てから、家へ帰った。
四月二十七日。火曜日。
雨。いらいらする。眠れない。深夜一時、かすかに工夫《こうふ》の夜業の音が聞える。雨中、無言の労働である。シャベルと砂利の音だけが、規則正しく聞えて来るのだ。かけ声ひとつ聞えない。あすは、姉さんの結婚式だ。姉さんが、この家に寝るのも、今夜が最後である。どんな気持だろう。ひとの事なんか、どうだっていい。終り。
四月二十八日。水曜日。
快晴。朝、姉さんに、坐《すわ》ってちゃんとお辞儀をして、さっさと登校。お辞儀をしたら姉さんは、進ちゃん! と言って、泣き出した。すすむ、すすむ、とお母さんが奥で呼んでいたようだったが、僕は、靴の紐《ひも》も結ばずに玄関から飛び出した。
五月一日。土曜日。
だいたい晴れ。日記がおろそかになってしまった。なんの理由もない。ただ、書きたくなかったからである。いま突然、書いてみようと思い立ったから、書く。きょうは、兄さんに、ギタを買ってもらった。晩ごはんがすんでから、兄さんと銀座へ散歩に出て、その途中で僕が楽器屋の飾窓をちょっとのぞき込んで、
「木村も、あれと同じのを持ってるよ。」と何気なく言ったら、兄さんは、
「ほしいか?」と言った。
「ほんと?」と僕が、こわいような気がして、兄さんの顔色をうかがったら、兄さんは黙って店へはいって行って買ってくれた。
兄さんは、僕の十倍も淋《さび》しいのだ。
五月二日。日曜日。
雨のち晴れ。日曜だというのに、めずらしく八時に起きた。起きてすぐ、ギタを、布《きれ》で磨《みが》いた。いとこの慶ちゃんが遊びに来た。商大生になってから、はじめての御入来である。新調の洋服が、まぶしいくらいだ。

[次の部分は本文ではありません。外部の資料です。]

(* ===== verification/Rsync.v ===== *)
(** * Running rsync (internal/dataplane/rsync.go and logging.go)

    The command line of rsync, what is read out of its output while it runs and when it has
    ended, and the quoting of a command line for a log.  The process itself is an input: the
    chunks it writes to its two streams, and how it ends.  The regular expressions of the source
    are matchers by byte class; each is unambiguous, because the classes that follow one another are disjoint.
    A float64 is a [spec_float] with 53 digits of precision. *)
From S2P Require Export Text.
From Stdlib Require Export SpecFloat.
From stdpp Require Import options.
From Stdlib Require Import Ascii.

(** ** Options and arguments *)

Record dp_RsyncOptions := MkDpRsyncOptions {
  dro_Source : string;
  dro_Destination : string;
  dro_Delete : bool;
  dro_OneFileSystem : bool;
  dro_DryRun : bool
}.

Definition rsyncArgs (opts : dp_RsyncOptions) : list string :=
  ["-a"; "--info=progress2"; "--stats"; "--numeric-ids"] ++
  (if dro_Delete opts then ["--delete"] else []) ++
  (if dro_OneFileSystem opts then ["--one-file-system"] else []).

(** [slash] *)
Definition with_slash (path : string) : string :=
  if decide (path = "" ∨ HasSuffix path "/" = true) then path else path +:+ "/".

(** ** Quoting for a shell (logging.go) *)

Definition shell_safe (c : ascii) : bool :=
  byte_in 65 90 c || byte_in 97 122 c || is_digit c || ContainsByte "@%_+=:,./-" c.

Definition quote_mark : ascii := "'"%char.
Definition backslash_mark : ascii := ascii_of_nat 92.

Definition escaped_quote : string :=
  String quote_mark (String backslash_mark (String quote_mark (String quote_mark ""))).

「人種が、ちがったね。」とお世辞を言ってやったら、えへへ、と笑った。だらしのねえ奴だ。商大へはいったからって、人種がちがってたまるものか。赤縞《あかじま》のワイシャツなどを着て、妙に気取っている。「体《からだ》は衣《ころも》に勝《まさ》るならずや」とあるを未だ読まぬか。
「ドイツ語がむずかしくってねえ。」などとおっしゃる。へえへえ、さようでござんすか。大学生ともなれば、やっぱり、ちがったもんですねえ。むしゃくしゃして来て、僕は、ギタをひいてばかりいた。銀座へ、さそわれたけれど、断る。